Scroll down an app's App Store product page and you'll sometimes see an "In-App Purchases" list near the screenshots. Promoted In-App Purchases let you place your own purchase items there and send anyone who taps one directly into your in-app purchase flow.
As an indie developer running wallpaper and healing-themed apps, I had leaned entirely on the post-launch paywall for monetization. But the promoted slot on the product page is one of the few touchpoints you get before someone installs the app. The thing that tripped me up when designing it was simple: the buy button is pressed outside the app.
In other words, the intent to purchase happens while the app isn't running. Sometimes the app isn't even installed yet. How you receive that "purchase arriving from outside" is the heart of designing a promoted IAP.
What happens between the tap and the completed purchase
When a user taps a promoted purchase item on your App Store product page, the flow runs in this order.
If the app isn't installed, the App Store prompts to install it first
After install (or if it already exists), the app launches
StoreKit hands the app an event saying "this product is about to be purchased"

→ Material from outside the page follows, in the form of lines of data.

(** * The window service client of tauri-plugin-windows

    A shallow embedding of [webview-src/index.ts] (the class [Windows] and
    the frozen singleton [WindowsService]) together with the part of the
    JavaScript object model the module relies on: heap-allocated objects
    with identity, own properties with attributes, prototype links,
    extensibility, promises, object literals, [Object.freeze], method
    lookup and property assignment, with the accessor [__proto__] of the
    object prototype and the length of arrays.

    The remote-invocation primitive of [@tauri-apps/api/tauri] is not part
    of the repository: it is a parameter of the development.  Every call
    that goes through it is recorded in a log, which is how the theorems
    speak about "the remote calls an operation issues". *)

From Stdlib Require Import ZArith NArith Ascii String List.
From Stdlib Require Import Floats.SpecFloat.
From stdpp Require Import base option gmap strings list pretty.

Local Open Scope string_scope.
Local Open Scope list_scope.

(** ** Values *)

(** Heap addresses of objects.  Two references denote the same object
    exactly when they hold the same address. *)
Abbreviation loc := positive.

Global Instance spec_float_eq_dec : EqDecision spec_float.
Proof. solve_decision. Defined.

(** JavaScript values.  Numbers are IEEE-754 doubles, given by their
    specification-level representation; the client never computes on them. *)
Inductive JsValue : Type :=
| JUndefined
| JNull
| JBoolean (b : bool)
| JNumber (x : spec_float)
| JString (s : string)
| JObject (l : loc).

Global Instance JsValue_eq_dec : EqDecision JsValue.
Proof. solve_decision. Defined.

(** The double that an integer denotes. *)
Definition number_of_Z (z : Z) : spec_float := binary_normalize 53 1024 z 0 false.

Definition is_string (v : JsValue) : bool :=
  match v with JString _ => true | _ => false end.

(** ** The data-transfer types of [windows.d.ts] *)

Inductive OpenContext : Type := Cli | Dock | Menu | Dialog | Desktop.

Definition OpenContext_code (c : OpenContext) : Z :=
  match c with
  | Cli => 0 | Dock => 1 | Menu => 2 | Dialog => 3 | Desktop => 4
  end%Z.

Inductive Theme : Type := Light | Dark.

Definition Theme_code (t : Theme) : Z :=
  match t with Light => 0 | Dark => 1 end%Z.

(** [T | null | undefined] *)
Inductive Nullable (T : Type) : Type :=
| Present (x : T)
| IsNull
| IsUndefined.
Arguments Present {T} x.
Arguments IsNull {T}.
Arguments IsUndefined {T}.

Record WindowOpenable : Type := {
  folder_uri : Nullable string;
  file_uri : Nullable string
}.

Record OpenConfiguration : Type := {
  label : Nullable string;
  url : Nullable string;
  uris_to_open : Nullable (list WindowOpenable);
  context_window_label : Nullable string;
  context : OpenContext;
  force_new_window : bool;
  force_new_tabbed_window : bool;
  force_reuse_window : bool;
  force_empty_window : bool;
  prefer_new_window : bool;
  initial_startup : bool;
  diff_mode : bool
}.

Record WindowSize : Type := {
  width : spec_float;
  height : spec_float
}.

Record WindowPosition : Type := {
  x : spec_float;
  y : spec_float
}.

Record EmptyWindowBackupInfo : Type := {
  backup_folder : string
}.

Record FilesToOpen : Type := {
  files_to_open_or_create : list string;
  files_to_diff : list string;
  files_to_wait : list string
}.

Record TauriWindowOptions : Type := {
  window_label : Nullable string;
  window_url : Nullable string;
  always_on_top : Nullable bool;
  center : bool;
  decorations : Nullable bool;
  focus : bool;
  fullscreen : Nullable bool;
  inner_size : Nullable WindowSize;
  max_inner_size : Nullable WindowSize;
  maximized : Nullable bool;
  min_inner_size : Nullable WindowSize;
  position : Nullable WindowPosition;
  resizable : Nullable bool;
  skip_taskbar : Nullable bool;
  theme : Nullable Theme;
  title : Nullable string;
  transparent : Nullable bool;
  visible : Nullable bool
}.
(* ===== verification/_CoqProject ===== *)
-Q . S2P
Prelude.v
State.v
BTree.v
Bytes.v
Ids.v
Utf8.v
Scb1Core.v
Scb1Cursor.v
Scb1Schema.v
Records.v
Schema.v
SchemaExact.v
StateRoot.v
StateRootExact.v
StateRootBuild.v
Ssmc.v
Types.v
TypeWalk.v
TypeEnv.v
ConstCheck.v
CfgGraph.v
CfgPlain.v
CfgDominators.v
Cfg.v
CfgSafety.v
ValueOrder.v
TextRows.v
EffectClosure.v
Effects.v
Contracts.v
ContractsSound.v
ContractsPlan.v
ContractsExact.v
Repr.v
Fingerprint.v
FingerprintRename.v
ConstEncoding.v
ConstWire.v
ConstInjective.v
ConstExact.v
MutCodec.v
MutCodecLaws.v
MutConst.v
MutConstLaws.v
MutValue.v
MutValueLaws.v
VmInt.v
VmFloat.v
VmText.v
VmBridge.v
VmJudge.v
VmExec.v
VmTyped.v
VmMap.v
VmHost.v
VmSound.v
VmAdmission.v
VmBytecode.v
VmLower.v
VmLowering.v
VmLowered.v
VmConstants.v
VmValue.v
VmOwned.v
VmOwnedSound.v
VmOwnedMap.v
VmLiveness.v
VmRun.v
VmRunBounds.v
VmInput.v
VmInputSound.v
VmFrame.v
VmFrameStep.v
VmFrameCall.v
ContractsVm.v
VmRunSafe.v
Lemma lex_compare_total {A} (cmp : A -> A -> comparison) :
  TotalCompare cmp -> TotalCompare (lex_compare cmp).
Proof.
  intros [Heq Hopp Htr]. split.
  - induction x as [|x l IH]; destruct y as [|y r]; simpl; try done.
    specialize (Heq x y). specialize (IH r). destruct (cmp x y); naive_solver.
  - induction x as [|x l IH]; destruct y as [|y r]; simpl; try done.
    rewrite (Hopp x y). destruct (cmp x y); simpl; auto.
  - induction x as [|x l IH]; destruct y as [|y r]; destruct z as [|z t]; simpl; try done.
    intros H1 H2. destruct (cmp x y) eqn:E1; try done.
    + apply Heq in E1 as ->. destruct (cmp y z); naive_solver.
    + destruct (cmp y z) eqn:E2; try done.
      * apply Heq in E2 as ->. by rewrite E1.
      * by rewrite (Htr x y z).
Qed.

(** ** Sorting

    [sort_by] is the stable sort of a slice by a comparison. *)

Fixpoint insert_by {A} (cmp : A -> A -> comparison) (x : A) (l : list A) : list A :=
  match l with
  | [] => [x]
  | y :: l' => match cmp x y with Gt => y :: insert_by cmp x l' | _ => x :: l end
  end.

Definition sort_by {A} (cmp : A -> A -> comparison) : list A -> list A := foldr (insert_by cmp) [].

Section sort.
Context {A K : Type} (key : A -> K) (cmp : K -> K -> comparison).
Hypothesis Hcmp : TotalCompare cmp.
Abbreviation by_key := (fun x y => cmp (key x) (key y)).
Abbreviation le_key := (fun x y => cmp (key x) (key y) <> Gt).
Abbreviation lt_key := (fun x y => cmp (key x) (key y) = Lt).

Lemma insert_by_perm x l : insert_by by_key x l ≡ₚ x :: l.
Proof using Type. induction l as [|y l IH]; simpl; [done|]. case_match; [done..|]. rewrite IH. constructor. Qed.

Lemma sort_by_perm l : sort_by by_key l ≡ₚ l.
Proof using Type. induction l as [|x l IH]; simpl; [done|]. by rewrite insert_by_perm, IH. Qed.

Lemma cmp_le_trans x y z : cmp x y <> Gt -> cmp y z <> Gt -> cmp x z <> Gt.
Proof using Hcmp.
  destruct Hcmp as [Heq Hopp Htr]. intros H1 H2.
  destruct (cmp x y) eqn:E1; [|destruct (cmp y z) eqn:E2|]; try done.
  - by apply Heq in E1 as ->.
  - apply Heq in E2 as ->. congruence.
  - rewrite (Htr x y z); done.
Qed.

Lemma sort_by_sorted l : StronglySorted le_key (sort_by by_key l).
Proof using Hcmp.
  induction l as [|x l IH]; simpl; [constructor|]. fold (sort_by by_key l).
  induction IH as [|y l' Hs IH Hy]; simpl; [repeat constructor|].
  destruct (cmp (key x) (key y)) eqn:E.
  1,2: constructor; [by constructor|]; constructor; [by rewrite E|];
    eapply Forall_impl; [exact Hy|]; cbv beta; intros z Hz;
    eapply cmp_le_trans; [|exact Hz]; by rewrite E.
  constructor; [done|]. rewrite insert_by_perm. constructor; [|done].
  rewrite (tc_opp _ Hcmp), E. done.
Qed.

(** Two strictly ascending lists with the same elements are equal. *)
Lemma lt_key_unique l1 l2 :
  StronglySorted lt_key l1 -> StronglySorted lt_key l2 -> l1 ≡ₚ l2 -> l1 = l2.
Proof using Hcmp.
  intros H1. revert l2. induction H1 as [|x l1 Hs IH Hx]; intros l2 H2 Hp.
  { symmetry. by apply Permutation_nil. }
  destruct H2 as [|y l2 Hs2 Hy]; [by symmetry in Hp; apply Permutation_nil_cons in Hp|].
  assert (x = y) as ->.
  { assert (x ∈ y :: l2) as [|Hxy]%elem_of_cons by (rewrite <- Hp; left); [done|].
    assert (y ∈ x :: l1) as [|Hyx]%elem_of_cons by (rewrite Hp; left); [done|].
    rewrite Forall_forall in Hx, Hy. specialize (Hx _ Hyx). specialize (Hy _ Hxy).
    cbv beta in *. rewrite (tc_opp _ Hcmp), Hx in Hy. done. }
  f_equal. apply IH; [done|]. by apply Permutation_cons_inv in Hp.
Qed.

Lemma le_key_lt l : NoDup (key <$> l) -> StronglySorted le_key l -> StronglySorted lt_key l.
Proof using Hcmp.
  intros Hn Hs. induction Hs as [|x l Hs IH Hx]; [constructor|].
  rewrite fmap_cons in Hn. apply NoDup_cons in Hn as [Hnx Hn]. constructor; [auto|].
  rewrite Forall_forall in *. intros y Hy. specialize (Hx y Hy). cbv beta in *.
  destruct (cmp (key x) (key y)) eqn:E; [|done..]. apply (tc_eq _ Hcmp) in E.
  exfalso. apply Hnx. rewrite E. by apply list_elem_of_fmap_2.
Qed.

Lemma lt_key_NoDup l : StronglySorted lt_key l -> NoDup (key <$> l).
Proof using Hcmp.
  induction 1 as [|x l Hs IH Hx]; [constructor|]. rewrite fmap_cons. constructor; [|done].
  intros (y & E & Hy)%list_elem_of_fmap. rewrite Forall_forall in Hx. specialize (Hx y Hy).
  cbv beta in Hx. assert (cmp (key x) (key y) = Eq) by by apply (tc_eq _ Hcmp). congruence.
Qed.

Lemma sort_by_lt l : NoDup (key <$> l) -> StronglySorted lt_key (sort_by by_key l).
Proof using Hcmp.
  intros Hn. apply le_key_lt; [by rewrite sort_by_perm|apply sort_by_sorted].
Qed.

(** Distinct keys: the sorted list depends only on the elements. *)
Lemma sort_by_permutation l1 l2 :
  NoDup (key <$> l1) -> l1 ≡ₚ l2 -> sort_by by_key l1 = sort_by by_key l2.
Proof using Hcmp.
  intros Hn Hp. apply lt_key_unique; [by apply sort_by_lt|apply sort_by_lt; by rewrite <- Hp|].
  by rewrite !sort_by_perm.
Qed.

Lemma sort_by_id l : StronglySorted lt_key l -> sort_by by_key l = l.
Proof using Hcmp.
  intros Hs. apply lt_key_unique; [|done|apply sort_by_perm].
  by apply sort_by_lt, lt_key_NoDup.
Qed.
End sort.
(* ===== verification/State.v ===== *)
(** * State and failure

    A computation that threads a state ([&mut S]) and can fail ([Result<A, E>]);
    a failure does not return the state.  Its loops, and the relation
    [m ⇓ a] that forgets the state. *)

From S2P Require Import Prelude.

Definition ST (S E A : Type) : Type := S -> result E (A * S).
#[global] Instance ST_ret S E : MRet (ST S E) := fun A a s => Ok (a, s).
#[global] Instance ST_bind S E : MBind (ST S E) := fun A B k m s => m s ≫= fun '(a, s) => k a s.
Definition lift {S E A} (m : result E A) : ST S E A := fun s => a ← m; Ok (a, s).

Section loops.
Context {S E A B : Type}.

(** [for x in xs { .. }] *)
Section each.
Variable f : A -> ST S E unit.
Fixpoint each (l : list A) : ST S E unit :=
  match l with
  | [] => mret tt
  | x :: l => f x ≫= fun _ => each l
  end.
End each.

(** [for x in xs { results.push(..) }] *)
Section collect.
Variable f : A -> ST S E B.
Fixpoint collect (l : list A) : ST S E (list B) :=
  match l with
  | [] => mret []
  | x :: l => y ← f x; ys ← collect l; mret (y :: ys)
  end.
End collect.

(** [for x in xs { acc = .. }] *)
Section fold.
Variable f : B -> A -> ST S E B.
Fixpoint fold (acc : B) (l : list A) : ST S E B :=
  match l with
  | [] => mret acc
  | x :: l => acc ← f acc x; fold acc l
  end.
End fold.
End loops.

(** ** Lemmas *)

(** [m ⇓ a]: from some state, [m] returns [a]. *)
Definition can_return {S E A} (m : ST S E A) (a : A) : Prop := exists s s', m s = Ok (a, s').
Notation "m ⇓ a" := (can_return m a) (at level 70).

Lemma ST_bind_Ok {S E A B} (m : ST S E A) (k : A -> ST S E B) s b s'' :
  (m ≫= k) s = Ok (b, s'') <-> exists a s', m s = Ok (a, s') /\ k a s' = Ok (b, s'').
Proof.
  unfold mbind, ST_bind. rewrite bind_Ok. split.
  - intros ([a s'] & H & H'). by exists a, s'.
  - intros (a & s' & H & H'). by exists (a, s').
Qed.

Lemma lift_Ok {S E A} (m : result E A) (s : S) a s' : lift m s = Ok (a, s') <-> m = Ok a /\ s' = s.
Proof. unfold lift. rewrite bind_Ok. split; [intros (? & -> & [= <- <-])|intros [-> ->]]; eauto. Qed.

Section returns.
Context {S E : Type} `{Inhabited S}.

Lemma returns_ret {A} (a b : A) : (mret a : ST S E A) ⇓ b <-> a = b.
Proof using All. split; [by intros (? & ? & [= -> _])|intros ->; by exists inhabitant, inhabitant]. Qed.

Lemma returns_bind {A B} (m : ST S E A) (k : A -> ST S E B) b : m ≫= k ⇓ b -> exists a, m ⇓ a /\ k a ⇓ b.
Proof using Type. intros (w & w'' & (a & w' & Hm & Hk)%ST_bind_Ok). exists a. split; [by exists w, w'|by exists w', w'']. Qed.

Lemma returns_lift {A} (m : result E A) a : (lift m : ST S E A) ⇓ a <-> m = Ok a.
Proof using All.
  split; [by intros (? & ? & [? _]%lift_Ok)|intros Hm; exists inhabitant, inhabitant; by apply lift_Ok].
Qed.

Lemma returns_each {A} (f : A -> ST S E unit) l u : each f l ⇓ u -> Forall (fun x => f x ⇓ tt) l.
Proof using Type.
  induction l as [|x l IH]; [constructor|]. cbn [each]. intros ([] & Hx & Hl)%returns_bind. constructor; [done|by apply IH].
Qed.

Lemma returns_collect {A B} (f : A -> ST S E B) l ys : collect f l ⇓ ys -> Forall2 (fun x y => f x ⇓ y) l ys.
Proof using All.
  revert ys. induction l as [|x l IH]; intros ys.
  - intros <-%returns_ret. constructor.
  - cbn [collect]. intros (y & Hy & (ys' & Hys & <-%returns_ret)%returns_bind)%returns_bind. constructor; [done|by apply IH].
Qed.
End returns.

The app decides whether to continue the purchase or hold it
The crucial part is that step 4 belongs to your app. StoreKit doesn't force the purchase — it asks the app whether it's okay to proceed right now. When initialization isn't finished or the user hasn't signed in, you can hold here and resume once you're ready. If you don't build this hold-and-resume mechanism correctly, a purchase sheet can pop up the instant the app launches and confuse the user, or you can drop the event entirely and leave them with "I tapped but nothing happened."
Setting up App Store Connect
Before any code, you need to register the purchase as promotable.
Open the app in App Store Connect and select the individual item under In-App Purchases
Enable "Promote in the App Store"
Upload a 1024×1024 promotional image (this is what appears on the product page)
Display order can be overridden from the API, but the order in Connect is the initial default
You can register up to 20 promoted IAPs. In my experience, rather than surfacing all of them, narrowing to one or two clear items — your main subscription or an "unlock everything" — keeps the product page uncluttered and makes the effect easier to measure.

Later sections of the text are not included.